Acridine orange simultaneously stains DNA and RNA. Using flow cytometry, synthesis of these nucleic acids can be related throughout a culture time-course. This technique has been used with nuclei isolated from Petunia hybrida protoplasts during 48 h of culture. Nuclear RNA content has been evaluated with respect to DNA levels, namely the cell-cycle phase. Nuclear RNA synthesis was not dependent upon exogeneous hormones during the first 18 h of culture, but either auxin (2,4-dichlorophenoxyacetic acid, 2,4-D) or cytokinin (N⁶-benzyladenine) were necessary for entry into the S phase. Cytokinin alone could stimulate maximal RNA synthesis within each cell-cycle phase up to 24 h.

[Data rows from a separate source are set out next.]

Lemma messages_follows s : on_time_at s -> a_at s = Bits -> exists s1, turn_messages s = Some s1 /\ follows Messages s s1.
Proof.
  intros (dones & mid & [Hx Hb Hfu Ht Hm Ha]) He. destruct s as [m x c p bs ts]. cbn [a_memory a_exit a_copied a_at a_blocks a_texts ready_in_time adsb_enabled] in *. subst p.
  destruct mid as [b|]; [|by destruct Ha]. destruct Ha as (-> & w & w' & E & E' & ->). apply Forall_cons in Hfu as [Hfu _].
  destruct (stages b Hfu) as (w2 & w2' & fs & E2 & E2' & Ef & Lw & Hp). assert (w2 = w) as -> by congruence. assert (w2' = w') as -> by congruence.
  unfold turn_messages. cbv zeta. cbn [a_memory words_in]. rewrite Ef. eexists. split; [done|].
  split; [|split; [unfold adsb_work; cbn; lia|done]]. exists (dones ++ [b]), None. constructor; try done.
  - cbn. by rewrite app_nil_r.
  - cbn. apply Forall2_app; [done|]. by constructor.
Qed.

Lemma event_follows e s : on_time_at s -> ready_in_time e s -> adsb_enabled e s = true -> exists s1, adsb_run e s = Some s1 /\ follows e s s1.
Proof.
  intros Hi Ht He. unfold adsb_enabled, is_at in He. destruct e; try done.
  - by apply arrive_follows.
  - eexists. split; [done|]. by apply signal_follows.
  - destruct (a_at s) as [l| |] eqn:Ea; try done. apply bool_decide_eq_true in He as ->. eexists. split; [done|].
    destruct Hi as (dones & mid & Hi). rewrite (o_exit _ _ _ Hi). apply (loop_follows Testing); [by exists dones, mid|done|by left].
  - destruct (a_at s) as [l| |] eqn:Ea; try done. apply bool_decide_eq_true in He as ->. eexists. split; [done|].
    apply (loop_follows Entering); [done|done|by right].
  - destruct (a_at s) as [l| |] eqn:Ea; try done. apply bool_decide_eq_true in He as ->. by apply magnitute_follows.
  - apply manchester_follows; [done|]. by destruct (a_at s).
  - apply messages_follows; [done|]. by destruct (a_at s).
Qed.
(* ===== verification/RtlFm.v ===== *)
(** * rtl_fm.c: the demodulator

    The signal path of rtl_fm: the bytes of a USB buffer are rotated and
    centred ([rtlsdr_callback]), filtered and thinned out ([low_pass], or
    [fifth_order] and [generic_fir]), demodulated and filtered again, all in
    the arrays of [struct demod_state].  An access outside of an array, and a
    division by zero, have no value.  [int] arithmetic wraps around.  The
    functions of math.h are parameters. *)

From S2P Require Import Prelude Arrays Double.
From Stdlib Require Import SpecFloat.

Definition MAXIMUM_BUF_LENGTH := 16 * 16384.
Definition BUFFER_DUMP := 4096.

(** ** Samples *)

(** The body of the loop, for the eight bytes from [i] on. *)
(* src/rtl_fm.c:290-302 rotate_90 *)
Definition rotate_8 (i : Z) (buf : list Z) : option (list Z) :=
  b3 ← arr_get buf (i + 3); b2 ← arr_get buf (i + 2);
  buf ← arr_set buf (i + 3) b2;
  buf ← arr_set buf (i + 2) (u8 (255 - b3));
  b4 ← arr_get buf (i + 4); buf ← arr_set buf (i + 4) (u8 (255 - b4));
  b5 ← arr_get buf (i + 5); buf ← arr_set buf (i + 5) (u8 (255 - b5));
  b6 ← arr_get buf (i + 6); b7 ← arr_get buf (i + 7);
  buf ← arr_set buf (i + 6) b7;
  arr_set buf (i + 7) (u8 (255 - b6)).

(* src/rtl_fm.c: rotate_90 *)
Definition rotate_90 (buf : list Z) (len : Z) : option (list Z) := for_arr (stepped len 8) rotate_8 buf.

(** ** Filters *)

(** The array, [i2] and the sums; the loop from [i] on. *)
(* src/rtl_fm.c:309-323 low_pass *)
Fixpoint low_pass_loop (fuel : nat) (lp_len downsample : Z) (lp : list Z) (i i2 now_r now_j prev_index : Z) :
    option (list Z * Z * (Z * Z * Z)) :=
  match fuel with
  | O => None
  | S fuel =>
      if i <? lp_len then
        x ← arr_get lp i; y ← arr_get lp (i + 1);
        let now_r := i32 (now_r + x) in
        let now_j := i32 (now_j + y) in
        let prev_index := prev_index + 1 in
        if prev_index <? downsample then low_pass_loop fuel lp_len downsample lp (i + 2) i2 now_r now_j prev_index
        else
          lp ← arr_set lp i2 (i16 now_r);
          lp ← arr_set lp (i2 + 1) (i16 now_j);
          low_pass_loop fuel lp_len downsample lp (i + 2) (i2 + 2) 0 0 0
      else Some (lp, i2, (now_r, now_j, prev_index))
  end.

(** The inner sum of [low_pass_simple]. *)
Fixpoint sum_from (arr : list Z) (i : Z) (n : nat) (sum : Z) : option Z :=
  match n with O => Some sum | S n => x ← arr_get arr i; sum_from arr (i + 1) n (i32 (sum + x)) end.

(** The array and the new length.  After the loop [i] is the first multiple of
    [step] that is not below [len]. *)
(* src/rtl_fm.c: low_pass_simple *)
Definition low_pass_simple (signal2 : list Z) (len step : Z) : option (list Z * Z) :=
  if step <=? 0 then None else
  signal2 ← for_arr (stepped len step) (fun i arr => sum ← sum_from arr i (Z.to_nat step) 0; arr_set arr (i / step) (i16 sum)) signal2;
  let i := step * ((Z.max 0 len + step - 1) / step) in
  x ← arr_get signal2 (i / step);
  signal2 ← arr_set signal2 (i / step + 1) x;
  Some (signal2, Z.quot len step).

(* src/rtl_fm.c:350-360 low_pass_real *)
Fixpoint low_pass_real_loop (fuel : nat) (result_len fast slow : Z) (r : list Z) (i i2 now_lpr prev_lpr_index : Z) :
    option (list Z * Z * (Z * Z)) :=
  match fuel with
  | O => None
  | S fuel =>
      if i <? result_len then
        x ← arr_get r i;
        let now_lpr := i32 (now_lpr + x) in
        let prev_lpr_index := i32 (prev_lpr_index + slow) in
        if prev_lpr_index <? fast then low_pass_real_loop fuel result_len fast slow r (i + 1) i2 now_lpr prev_lpr_index
        else
          ratio ← c_div fast slow;
          v ← c_div now_lpr ratio;
          r ← arr_set r i2 (i16 v);
          low_pass_real_loop fuel result_len fast slow r (i + 1) (i2 + 1) 0 (i32 (prev_lpr_index - fast))
      else Some (r, i2, (now_lpr, prev_lpr_index))
  end.

(** [(a + (b+e)*5 + (c+d)*10 + f) >> 4], stored in 16 bits. *)
Definition fifth (a b c d e f : Z) : Z := i16 ((a + (b + e) * 5 + (c + d) * 10 + f) ≫ 4).

(** The loop, for the elements [i] of the array from [o] on. *)
(* src/rtl_fm.c:378-386 fifth_order *)
Fixpoint fifth_order_loop (ks : list Z) (o : Z) (data : list Z) (w : Z * Z * Z * Z * Z * Z) : option (list Z * (Z * Z * Z * Z * Z * Z)) :=
  match ks with
  | [] => Some (data, w)
  | i :: ks' =>
      let '(_, _, c, d, e, f) := w in
      e' ← arr_get data (o + (i - 2)); f' ← arr_get data (o + i);
      data ← arr_set data (o + i / 2) (fifth c d e f e' f');
      fifth_order_loop ks' o data (c, d, e, f, e', f')
  end.

(** [data] is the part of an array from [o] on; the new array and the history. *)
(* src/rtl_fm.c: fifth_order *)
Definition fifth_order (data : list Z) (o length : Z) (hist : list Z) : option (list Z * list Z) :=
  a ← arr_get hist 1; b ← arr_get hist 2; c ← arr_get hist 3; d ← arr_get hist 4; e ← arr_get hist 5;
  f ← arr_get data (o + 0);
  data ← arr_set data (o + 0) (fifth a b c d e f);
  '(data, (a, b, c, d, e, f)) ← fifth_order_loop (map (fun k => k + 4) (stepped (length - 4) 4)) o data (a, b, c, d, e, f);
  Some (data, [a; b; c; d; e; f]).

(** [sum], in [int]. *)
Definition fir_sum (fir hist : list Z) : option Z :=
  f1 ← arr_get fir 1; f2 ← arr_get fir 2; f3 ← arr_get fir 3; f4 ← arr_get fir 4; f5 ← arr_get fir 5;
  match hist with
  | [h0; h1; h2; h3; h4; h5; h6; h7; h8] =>
      Some (i32 ((h0 + h8) * f1 + (h1 + h7) * f2 + (h2 + h6) * f3 + (h3 + h5) * f4 + h4 * f5))
  | _ => None
  end.

(* src/rtl_fm.c:400-420 generic_fir *)
Fixpoint generic_fir_loop (ds : list Z) (o : Z) (fir : list Z) (data hist : list Z) : option (list Z * list Z) :=
  match ds with
  | [] => Some (data, hist)
  | d :: ds' =>
      temp ← arr_get data (o + d);
      sum ← fir_sum fir hist;
      data ← arr_set data (o + d) (i16 (sum ≫ 15));
      generic_fir_loop ds' o fir data (tail hist ++ [temp])
  end.

(* src/rtl_fm.c: generic_fir *)
Definition generic_fir (data : list Z) (o length : Z) (fir hist : list Z) : option (list Z * list Z) :=
  generic_fir_loop (stepped length 2) o fir data hist.

(* src/rtl_fm.c: cic_9_tables *)
Definition cic_9_tables : list (list Z) := [
  [0];
  [9; -156; -97; 2798; -15489; 61019; -15489; 2798; -97; -156];
  [9; -128; -568; 5593; -24125; 74126; -24125; 5593; -568; -128];
  [9; -129; -639; 6187; -26281; 77511; -26281; 6187; -639; -129];
  [9; -122; -612; 6082; -26353; 77818; -26353; 6082; -612; -122];
  [9; -120; -602; 6015; -26269; 77757; -26269; 6015; -602; -120];
  [9; -120; -582; 5951; -26128; 77542; -26128; 5951; -582; -120];
  [9; -119; -580; 5931; -26094; 77505; -26094; 5931; -580; -119];
  [9; -119; -578; 5921; -26077; 77484; -26077; 5921; -578; -119];
  [9; -119; -577; 5917; -26067; 77473; -26067; 5917; -577; -119];
  [9; -199; -362; 5303; -25505; 77489; -25505; 5303; -362; -199]].

(** ** Discriminators *)

(** The functions of math.h that the program uses, and the result of a
    conversion to an integer type that C does not define. *)
Class libm : Type := mk_libm { atan2 : double -> double -> double; atan : double -> double; oor : double -> Z }.

(** The constant 3.14159. *)
Definition pi_approx : double := ddiv (d_of_Z 314159) (d_of_Z 100000).

(** The two products, [cr] and [cj]. *)
(* src/rtl_fm.c: multiply *)
Definition multiply (ar aj br bj : Z) : Z * Z := (i32 (ar * br - aj * bj), i32 (aj * br + ar * bj)).

(* src/rtl_fm.c: polar_discriminant *)
Definition polar_discriminant `{libm} (ar aj br bj : Z) : Z :=
  let '(cr, cj) := multiply ar aj br (- bj) in
  let angle := atan2 (d_of_Z cj) (d_of_Z cr) in
  d_to_i32 oor (dmul (ddiv angle pi_approx) (d_of_Z (1 ≪ 14))).

(* src/rtl_fm.c: fast_atan2 *)
Definition fast_atan2 (y x : Z) : option Z :=
  let pi4 := 1 ≪ 12 in
  let pi34 := 3 * (1 ≪ 12) in
  if (x =? 0) && (y =? 0) then Some 0 else
  let yabs := if y <? 0 then i32 (- y) else y in
  angle ← (if 0 <=? x then q ← c_div (i32 (pi4 * i32 (x - yabs))) (i32 (x + yabs)); Some (i32 (pi4 - q))
           else q ← c_div (i32 (pi4 * i32 (x + yabs))) (i32 (yabs - x)); Some (i32 (pi34 - q)));
  Some (if y <? 0 then - angle else angle).

(* src/rtl_fm.c: polar_disc_fast *)
Definition polar_disc_fast (ar aj br bj : Z) : option Z :=
  let '(cr, cj) := multiply ar aj br (- bj) in fast_atan2 cj cr.

Definition atan_lut_size := 131072.
Definition atan_lut_coef := 8.

(** The table that [atan_lut_init] fills, at an index in it. *)
(* src/rtl_fm.c: atan_lut_init *)
Definition atan_lut `{libm} (i : Z) : option Z :=
  if (0 <=? i) && (i <? atan_lut_size)
  then Some (d_to_i32 oor (dmul (ddiv (atan (ddiv (d_of_Z i) (d_of_Z (1 ≪ atan_lut_coef)))) pi_approx) (d_of_Z (1 ≪ 14))))
  else None.

(* src/rtl_fm.c: polar_disc_lut *)
Definition polar_disc_lut `{libm} (ar aj br bj : Z) : option Z :=
  let '(cr, cj) := multiply ar aj br (- bj) in
  (* special cases *)
  if (cr =? 0) || (cj =? 0) then
    Some (if (cr =? 0) && (cj =? 0) then 0 else
          if (cr =? 0) && (0 <? cj) then 1 ≪ 13 else
          if (cr =? 0) && (cj <? 0) then - (1 ≪ 13) else
          if (cj =? 0) && (0 <? cr) then 0 else 1 ≪ 14)
  else
    x ← c_div (i32 (cj ≪ atan_lut_coef)) cr;
    let x_abs := i32 (Z.abs x) in
    if atan_lut_size <=? x_abs then Some (if 0 <? cj then 1 ≪ 13 else - (1 ≪ 13)) else
    if 0 <? x then a ← atan_lut x; Some (if 0 <? cj then a else a - (1 ≪ 14))
    else a ← atan_lut (- x); Some (if 0 <? cj then (1 ≪ 14) - a else - a).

In complete medium, DNA synthesis only began from a phase “G₁B” having substantial RNA, although a subnormal amount of RNA (in protoplasts cultivated only with 2,4-D) did not prevent protoplast entry into the S phase. However, both hormones were necessary for highest RNA levels and G₂ frequencies after 48 h. As in mammalian cells, the mean RNA level in plant 4C nuclei is double that of 2C nuclei. G₂ nuclei are larger than G₁ nuclei, but upon activation G₁ nuclei in fact diminsh in size. This study aimed to identify restriction points in the cell cycle as affected by growth regulators and the specific synthesis of nucleic acids. For example, the RNA levels induced by N⁶-benzyladenine, although similar to those in complete medium, were not sufficient to induce mitosis. Conversely, 2,4-D action was probably limited by low nucleotide synthesis in the absence of cytokinin.